§ **Task objective**
Look below. Copy each line that has "destruct" in it.

§ **Data for the task**
(** The first critical section with a call registered for the key. *)
Lemma step_join t s c cl d :
  safe1 s → threads s !! t = Some Start → g_m s !! key t = Some c →
  heap s !! c = Some cl →
  safe1 {| heap := <[c := mkCall (res cl) (wg_done cl) d]> (heap s);
           g_m := g_m s;
           threads := <[t := Waiting c]> (threads s);
           invoked := invoked s |}.
Proof.
  intros (I2 & I3 & I4 & I6 & I7 & I8 & I1 & I5) Ht Hm Hcl.
  pose proof (lookup_lt_Some _ _ _ Hcl) as Hclt.
  destruct (I4 _ _ Hm) as (e0 & p0 & He0 & Hex0 & Hk0).
  pose proof (executes_call_of _ _ Hex0) as Hc0.
  assert (∀ c1 cl1, <[c := mkCall (res cl) (wg_done cl) d]> (heap s) !! c1
                      = Some cl1 →
            ∃ cl0, heap s !! c1 = Some cl0 ∧ res cl1 = res cl0 ∧
                   wg_done cl1 = wg_done cl0) as Hheap.
  { intros c1 cl1 H1.
    apply list_lookup_insert_Some in H1 as [(<- & <- & _)|(_ & H1)]; eauto. }
  assert (∀ c1 cl0, heap s !! c1 = Some cl0 →
            ∃ cl1, <[c := mkCall (res cl) (wg_done cl) d]> (heap s) !! c1
                     = Some cl1 ∧ res cl1 = res cl0 ∧
                   wg_done cl1 = wg_done cl0) as Hheap'.
  { intros c1 cl0 H1. destruct (decide (c1 = c)) as [->|Hne].
    - rewrite list_lookup_insert_eq by done. simplify_eq. eauto.
    - rewrite list_lookup_insert_ne by done. eauto. }
  unfold safe. cbn [heap g_m threads invoked]. split_and!.
  - intros t1 p c1 H1 Hc. rewrite length_insert.
    thread H1; [done|]. eauto.
  - intros t1 t2 p1 p2 c1 H1 H2 Hc1 Hc2.
    thread H1; thread H2; try done.
    + rewrite <-Hk0. eapply I3; eauto.
    + rewrite <-Hk0. symmetry. eapply I3; eauto.
    + eauto.
  - intros k c1 Hk. destruct (I4 k c1 Hk) as (e & p & He & Hex & Hke).
    exists e, p. split_and!; try done.
    rewrite list_lookup_insert_ne; [done|]. intros <-.
    rewrite Ht in He. injection He as <-. by destruct Hex.
  - intros t1 c1 H1. thread H1.
    destruct (I6 _ _ H1) as (cl0 & Hcl0 & Hd0).
    destruct (Hheap' _ _ Hcl0) as (cl1 & ? & _ & ?). exists cl1.
    split; [done|congruence].
  - intros t1 t2 p c1 H1 H2 Hex. thread H1. thread H2.
    + by holds Hex.
    + eauto.
  - intros t1 p c1 H1 Hcd. thread H1; [by destruct Hcd|].
    destruct (I8 _ _ _ H1 Hcd) as (cl0 & Hcl0 & Hd0 & Hr0 & Hi0).
    destruct (Hheap' _ _ Hcl0) as (cl1 & ? & ? & ?). exists cl1.
    split_and!; [done|congruence|congruence|done].
  - intros c1 cl1 H1 Hd. destruct (Hheap _ _ H1) as (cl0 & Hcl0 & Hr & Hd0).
    rewrite Hd0 in Hd.
    destruct (I1 _ _ Hcl0 Hd) as (e & p & Hre & Hi & He & Hcall).
    exists e, p. split_and!; [congruence|done| |done].
    rewrite list_lookup_insert_ne; [done|]. intros <-.
    rewrite Ht in He. injection He as <-. done.
  - intros t1 c1 r sh H1. thread H1. eauto.
Qed.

§ **Exercise answer**
  destruct (I4 _ _ Hm) as (e0 & p0 & He0 & Hex0 & Hk0).
  { intros c1 cl0 H1. destruct (decide (c1 = c)) as [->|Hne].
  - intros k c1 Hk. destruct (I4 k c1 Hk) as (e & p & He & Hex & Hke).
    rewrite Ht in He. injection He as <-. by destruct Hex.
    destruct (I6 _ _ H1) as (cl0 & Hcl0 & Hd0).
    destruct (Hheap' _ _ Hcl0) as (cl1 & ? & _ & ?). exists cl1.
  - intros t1 p c1 H1 Hcd. thread H1; [by destruct Hcd|].
    destruct (I8 _ _ _ H1 Hcd) as (cl0 & Hcl0 & Hd0 & Hr0 & Hi0).
    destruct (Hheap' _ _ Hcl0) as (cl1 & ? & ? & ?). exists cl1.
  - intros c1 cl1 H1 Hd. destruct (Hheap _ _ H1) as (cl0 & Hcl0 & Hr & Hd0).
    destruct (I1 _ _ Hcl0 Hd) as (e & p & Hre & Hi & He & Hcall).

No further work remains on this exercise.